Et c’est la même chose que nous voyons dans de très nombreux pays, et pas uniquement les pays du G7, mais également les pays de production, les pays de transit et les pays de rebond des stupéfiants, comme j’ai pu le constater en Colombie et au Mexique ces derniers jours. Et donc nous avons tout intérêt à travailler de concert. Nous avons observé avec préoccupation les opérations militaires dans la zone Caraïbe parce qu’elles s’affranchissent du droit international et parce que la France, dans cette région, est présente avec ses territoires d’outre-mer, dans lesquels résident plus d’un million de nos compatriotes et qui pourraient donc être affectés par l’instabilité provoquée par d’éventuelles escalades que nous voulons évidemment éviter. Mais ce que nous voulons avant tout, c’est de pouvoir approfondir la coopération, je le disais, avec les pays de l’Amérique latine et des Caraïbes. C’est la raison de mon déplacement de ces derniers jours, juste avant de rejoindre Toronto, où j’ai trouvé une météo un peu différente. Et c’est également le cas des pays du G7 qui travaillent depuis longtemps, à partir du Groupe Lyon-Rome, à échanger du renseignement, à faire coopérer leurs forces de sécurité pour faire échec à des narcotrafiquants qui sont eux-mêmes organisés à l’échelle internationale, qui ont eux-mêmes mondialisé leurs relations. C’est l’un des objectifs que nous avons fixés à cette présidence française.

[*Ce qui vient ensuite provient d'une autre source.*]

Lemma sum_list_with_insert {A} (f : A → nat) (l : list A) i x y :
  l !! i = Some x →
  sum_list_with f (<[i := y]> l) + f x = sum_list_with f l + f y.
Proof.
  revert i. induction l as [|a l IH]; intros [|i] Hi; simplify_eq/=.
  - lia.
  - specialize (IH i Hi). lia.
Qed.

Lemma dispatch_request_registry req w :
  metrics_registry (dispatch_request req w).2 = metrics_registry w.
Proof.
  unfold dispatch_request.
  destruct (url_rule req) as [ep|code]; [|reflexivity].
  destruct (decide (method req = "OPTIONS")); [reflexivity|].
  unfold view_of. repeat case_decide; reflexivity.
Qed.

Lemma advance_registry req {A} (o : outcome A * world) next :
  metrics_registry (advance req o next).2 = metrics_registry o.2.
Proof. destruct o as [[a|e] w']; reflexivity. Qed.

(** One step of one thread: the counter child [k] grows by one exactly
    when the step completes a request labelled [k], the histogram child
    [p] receives one observation exactly when the step completes a
    request to [p]. *)
Lemma step_thread_accounting t w k p :
  let r := step_thread t w in
  count_of r.2 k + completed k t = count_of w k + completed k r.1 ∧
  length (observations r.2 p) + measured p t =
    length (observations w p) + measured p r.1.
Proof.
  unfold step_thread, completed, measured, count_of, observations.
  destruct t as [req [| |rv|rv|e]]; cbn [th_stage th_request].
  - rewrite start_timer_run. simpl. lia.
  - rewrite advance_registry, dispatch_request_registry.
    destruct (dispatch_request req w) as [[a|e] w']; simpl; lia.
  - rewrite record_metrics_run. simpl.
    rewrite count_of_inc, observations_observe.
    repeat case_decide; subst; simpl; lia.
  - simpl. lia.
  - simpl. lia.
Qed.

Lemma step_accounting i s k p :
  count_of (step i s).2 k + sum_list_with (completed k) s.1 =
    count_of s.2 k + sum_list_with (completed k) (step i s).1 ∧
  length (observations (step i s).2 p) + sum_list_with (measured p) s.1 =
    length (observations s.2 p) + sum_list_with (measured p) (step i s).1.
Proof.
  destruct s as [ts w]. unfold step. simpl.
  destruct (ts !! i) as [t|] eqn:Hi; simpl; [|lia].
  pose proof (step_thread_accounting t w k p) as [Hc Ho].
  destruct (step_thread t w) as [t' w']. simpl in *.
  pose proof (sum_list_with_insert (completed k) ts i t t' Hi).
  pose proof (sum_list_with_insert (measured p) ts i t t' Hi).
  lia.
Qed.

Q - The Americans are bombing these boats in the Caribbean and the UK has apparently stopped sharing intelligence. Is that something France would stop doing as well ?

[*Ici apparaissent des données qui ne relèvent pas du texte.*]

Lemma ClientStatsPayload_MarshalTo_wire (m : ClientStatsPayload) (data : list byte) :
  ClientStatsPayload_valid m ->
  len (ClientStatsPayload_wire m) <= len data -> len data < 2 ^ 63 ->
  ClientStatsPayload_MarshalTo m data
  = Done (splice data 0 (ClientStatsPayload_wire m), len (ClientStatsPayload_wire m)).
Proof.
  intros Hstats Hroom Hlen.
  unfold ClientStatsPayload_valid, ClientStatsPayload_MarshalTo, ClientStatsPayload_wire in *.
  rewrite !len_app in Hroom.
  pose proof (len_nonneg (wireString x0a (CSP_Hostname m))).
  pose proof (len_nonneg (wireString x12 (CSP_Env m))).
  pose proof (len_nonneg (wireString x1a (CSP_Version m))).
  pose proof (len_nonneg (flat_map (fun e => wireMessage x22 (ClientStatsBucket_wire e))
                                   (CSP_Stats m))).
  cbv zeta.
  apply (writes_first _ _ (writes_marshalString x0a _)); [lia | lia | lia |].
  apply (writes_step _ _ (writes_marshalString x12 _)); [lia | rewrite ?len_app; lia | lia |].
  apply (writes_step _ _ (writes_marshalString x1a _)); [lia | rewrite ?len_app; lia | lia |].
  rewrite (writes_last _ _
             (writes_marshalMessages ClientStatsBucket_valid ClientStatsBucket_Size
                ClientStatsBucket_MarshalTo ClientStatsBucket_wire x22
                ClientStatsBucket_Size_wire ClientStatsBucket_MarshalTo_wire
                (CSP_Stats m) Hstats));
    [| lia | rewrite ?len_app; lia | lia].
  rewrite <- !app_assoc. reflexivity.
Qed.

Lemma ClientGroupedStats_Marshal_wire (m : ClientGroupedStats) :
  ClientGroupedStats_valid m -> len (ClientGroupedStats_wire m) < 2 ^ 63 ->
  ClientGroupedStats_Marshal m = Done (ClientGroupedStats_wire m).
Proof.
  apply (marshal_wire ClientGroupedStats_valid);
    [exact ClientGroupedStats_Size_wire | exact ClientGroupedStats_MarshalTo_wire].
Qed.

Lemma ClientStatsBucket_Marshal_wire (m : ClientStatsBucket) :
  ClientStatsBucket_valid m -> len (ClientStatsBucket_wire m) < 2 ^ 63 ->
  ClientStatsBucket_Marshal m = Done (ClientStatsBucket_wire m).
Proof.
  apply (marshal_wire ClientStatsBucket_valid);
    [exact ClientStatsBucket_Size_wire | exact ClientStatsBucket_MarshalTo_wire].
Qed.

Lemma ClientStatsPayload_Marshal_wire (m : ClientStatsPayload) :
  ClientStatsPayload_valid m -> len (ClientStatsPayload_wire m) < 2 ^ 63 ->
  ClientStatsPayload_Marshal m = Done (ClientStatsPayload_wire m).
Proof.
  apply (marshal_wire ClientStatsPayload_valid);
    [exact ClientStatsPayload_Size_wire | exact ClientStatsPayload_MarshalTo_wire].
Qed.

(** *** Unmarshalling *)

Lemma unmarshalLoop_end {M} (fuel : nat) (message : string)
    (fields : list byte -> M -> Z -> Z -> Z -> Z -> outcome (M * Z))
    (data : list byte) (m : M) :
  unmarshalLoop fuel message fields data m (len data) = Done m.
Proof. destruct fuel; cbn [unmarshalLoop]; rewrite Z.ltb_irrefl; reflexivity. Qed.

Lemma unmarshalLoop_step {M} (fuel : nat) (message : string)
    (fields : list byte -> M -> Z -> Z -> Z -> Z -> outcome (M * Z))
    (data : list byte) (m : M) (iNdEx : Z) :
  iNdEx < len data ->
  unmarshalLoop (S fuel) message fields data m iNdEx
  = let! (m, iNdEx) := unmarshalStep message fields data m iNdEx in
    unmarshalLoop fuel message fields data m iNdEx.
Proof.
  intros Hin. cbn [unmarshalLoop].
  destruct (Z.ltb_spec iNdEx (len data)); [reflexivity | lia].
Qed.

Section Reads.

Context {M : Type} (message : string)
        (fields : list byte -> M -> Z -> Z -> Z -> Z -> outcome (M * Z)).

Lemma reads_nil : reads message fields [] (fun m => m).
Proof.
  exists 0%nat. split; [reflexivity|]. intros pre post m fuel _.
  change (len []) with 0. rewrite Z.add_0_r. reflexivity.
Qed.

Lemma reads_app (b1 b2 : list byte) (u1 u2 : M -> M) :
  reads message fields b1 u1 -> reads message fields b2 u2 ->
  reads message fields (b1 ++ b2) (fun m => u2 (u1 m)).
Proof.
  intros (n1 & Hn1 & H1) (n2 & Hn2 & H2). exists (n1 + n2)%nat.
  split; [rewrite length_app; lia|]. intros pre post m fuel Hlen.
  rewrite <- Nat.add_assoc, <- (app_assoc b1 b2 post).
  rewrite H1 by (rewrite <- app_assoc in Hlen; exact Hlen).
  rewrite (app_assoc pre b1 (b2 ++ post)).
  replace (len pre + len b1) with (len (pre ++ b1)) by apply len_app.
  rewrite H2 by (rewrite <- !app_assoc in *; exact Hlen).
  rewrite !len_app. f_equal. lia.
Qed.

Lemma reads_ext (bytes : list byte) (u u' : M -> M) :
  (forall m, u m = u' m) -> reads message fields bytes u -> reads message fields bytes u'.
Proof.
  intros Hext (n & Hn & H). exists n. split; [exact Hn|].
  intros pre post m fuel Hlen. rewrite H by exact Hlen. rewrite Hext. reflexivity.
Qed.

(** A field is read in one round. *)
Lemma reads_field (bytes : list byte) (upd : M -> M) :
  1 <= len bytes ->
  (forall pre post m,
      len (pre ++ bytes ++ post) < 2 ^ 63 ->
      unmarshalStep message fields (pre ++ bytes ++ post) m (len pre)
      = Done (upd m, len pre + len bytes)) ->
  reads message fields bytes upd.
Proof.
  intros Hbytes Hstep. exists 1%nat. split; [unfold len in Hbytes; lia|].
  intros pre post m fuel Hlen. cbn [Nat.add].
  rewrite unmarshalLoop_step
    by (rewrite !len_app; pose proof (len_nonneg post); lia).
  rewrite Hstep by exact Hlen. reflexivity.
Qed.

Lemma unmarshal_reads (bytes : list byte) (upd : M -> M) (m : M) :
  reads message fields bytes upd -> len bytes < 2 ^ 63 ->
  unmarshal message fields bytes m = Done (upd m).
Proof.
  intros (n & Hn & H) Hlen. unfold unmarshal.
  replace (length bytes) with (n + (length bytes - n))%nat by lia.
  specialize (H [] [] m (length bytes - n)%nat).
  rewrite app_nil_r in H. cbn [app] in H. change (len []) with 0 in H.
  rewrite H by exact Hlen. rewrite Z.add_0_l. apply unmarshalLoop_end.
Qed.

End Reads.

Lemma wireVarint_small (v : Z) : 0 <= v < 128 -> wireVarint v = [uint8 v].
Proof.
  intros Hv. unfold wireVarint. rewrite varintBytes_S.
  destruct (Z.leb_spec 128 v); [lia | reflexivity].
Qed.

(** The tag of a field, in one byte. *)
Lemma varint_tag (tag : byte) (pre rest : list byte) :
  byteval tag < 128 -> len (pre ++ tag :: rest) < 2 ^ 63 ->
  varint 64 (pre ++ tag :: rest) (len pre) = Done (byteval tag, len pre + 1).
Proof.
  intros Htag Hlen. pose proof (byteval_bounds tag) as Hb.
  pose proof (varint_wireVarint 64 (byteval tag) pre rest) as Hread.
  rewrite wireVarint_small, uint8_byteval in Hread by lia.
  apply Hread; [lia | lia | exact Hlen].
Qed.

Lemma slice_middle (pre bs post : list byte) :
  slice (pre ++ bs ++ post) (len pre) (len pre + len bs) = Some bs.
Proof.
  unfold slice. rewrite !len_app.
  pose proof (len_nonneg pre). pose proof (len_nonneg bs). pose proof (len_nonneg post).
  destruct (Z.leb_spec 0 (len pre)); [|lia].
  destruct (Z.leb_spec (len pre) (len pre + len bs)); [|lia].
  destruct (Z.leb_spec (len pre + len bs) (len pre + (len bs + len post))); [|lia].
  cbn [andb]. f_equal. unfold len. rewrite Nat2Z.id, drop_app_length.
  replace (Z.to_nat (Z.of_nat (length pre) + Z.of_nat (length bs) - Z.of_nat (length pre)))
    with (length bs) by lia.
  apply take_app_length.
Qed.

Lemma readBytes_wire (field : string) (pre bs post : list byte) :
  len (pre ++ wireVarint (len bs) ++ bs ++ post) < 2 ^ 63 ->
  readBytes field (pre ++ wireVarint (len bs) ++ bs ++ post) 2 (len pre)
  = Done (bs, len pre + len (wireVarint (len bs)) + len bs).
Proof.
  intros Hlen. unfold readBytes. cbn [Z.eqb Pos.eqb negb].
  pose proof (len_nonneg pre). pose proof (len_nonneg bs). pose proof (len_nonneg post).
  pose proof (len_wireVarint (len bs)) as Hvar.
  assert (Hlen' := Hlen). rewrite !len_app in Hlen'.
  rewrite varint_wireVarint by (try exact Hlen; lia).
  cbn [then_]. rewrite wrap64_small by lia.
  destruct (Z.ltb_spec (len bs) 0); [lia|].
  rewrite add64_small by lia.
  destruct (Z.ltb_spec (len (pre ++ wireVarint (len bs) ++ bs ++ post))
                       (len pre + len (wireVarint (len bs)) + len bs)) as [Hshort|_].
  { rewrite !len_app in Hshort. lia. }
  rewrite (app_assoc pre (wireVarint (len bs))).
  replace (len pre + len (wireVarint (len bs))) with (len (pre ++ wireVarint (len bs)))
    by apply len_app.
  rewrite slice_middle. reflexivity.
Qed.

Lemma readString_wire (field : string) (pre post : list byte) (s : string) :
  len (pre ++ wireVarint (strlen s) ++ String.list_byte_of_string s ++ post) < 2 ^ 63 ->
  readString field (pre ++ wireVarint (strlen s) ++ String.list_byte_of_string s ++ post)
    2 (len pre)
  = Done (s, len pre + len (wireVarint (strlen s)) + strlen s).
Proof.
  intros Hlen. unfold readString. rewrite <- len_list_byte_of_string in *.
  rewrite readBytes_wire by exact Hlen. cbn [then_].
  rewrite String.string_of_list_byte_of_string. reflexivity.
Qed.

Lemma readUvarint_wire (width : Z) (field : string) (pre post : list byte) (v : Z) :
  0 <= v < 2 ^ width -> width <= 64 ->
  len (pre ++ wireVarint v ++ post) < 2 ^ 63 ->
  readUvarint width field (pre ++ wireVarint v ++ post) 0 (len pre)
  = Done (v, len pre + len (wireVarint v)).
Proof.
  intros Hv Hwidth Hlen. unfold readUvarint. cbn [Z.eqb negb].
  apply varint_wireVarint; assumption.
Qed.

R - What I’ve said is that all G7 countries are very concerned about the massive development of narcotrafficking and organized crime. And they are all suffering from the dire consequences of those phenomena. We’re seeing this in France, where thousands of hospitalizations are related to drug consumption, and where hundreds of assassinations or assassination attempts every year are related to drug trafficking. And this has to stop. The only way for us to make progress, in a moment where both consumption and supply are exploding, is to increase our cooperation, share intelligence, structure our cooperation in such a way that our security forces, our customs, our justice systems are able to communicate, in a world where narcotraffickers have a global presence and global operations. We’ve observed with preoccupation the recent military operations in the Caribbean, for one reason, which is that France is a Caribbean nation with overseas territories that, by the way, are at the front line of drug trafficking. And given that those military operations are not compliant with international laws. But most importantly, we’re willing to contribute jointly with the United States of America - they are a G7 partner of France - and more broadly, countries of the region where I was just before coming to Toronto, to step up our common fight against those traffics that are harming our populations. This will be one of the priorities of our G7 presidency next year.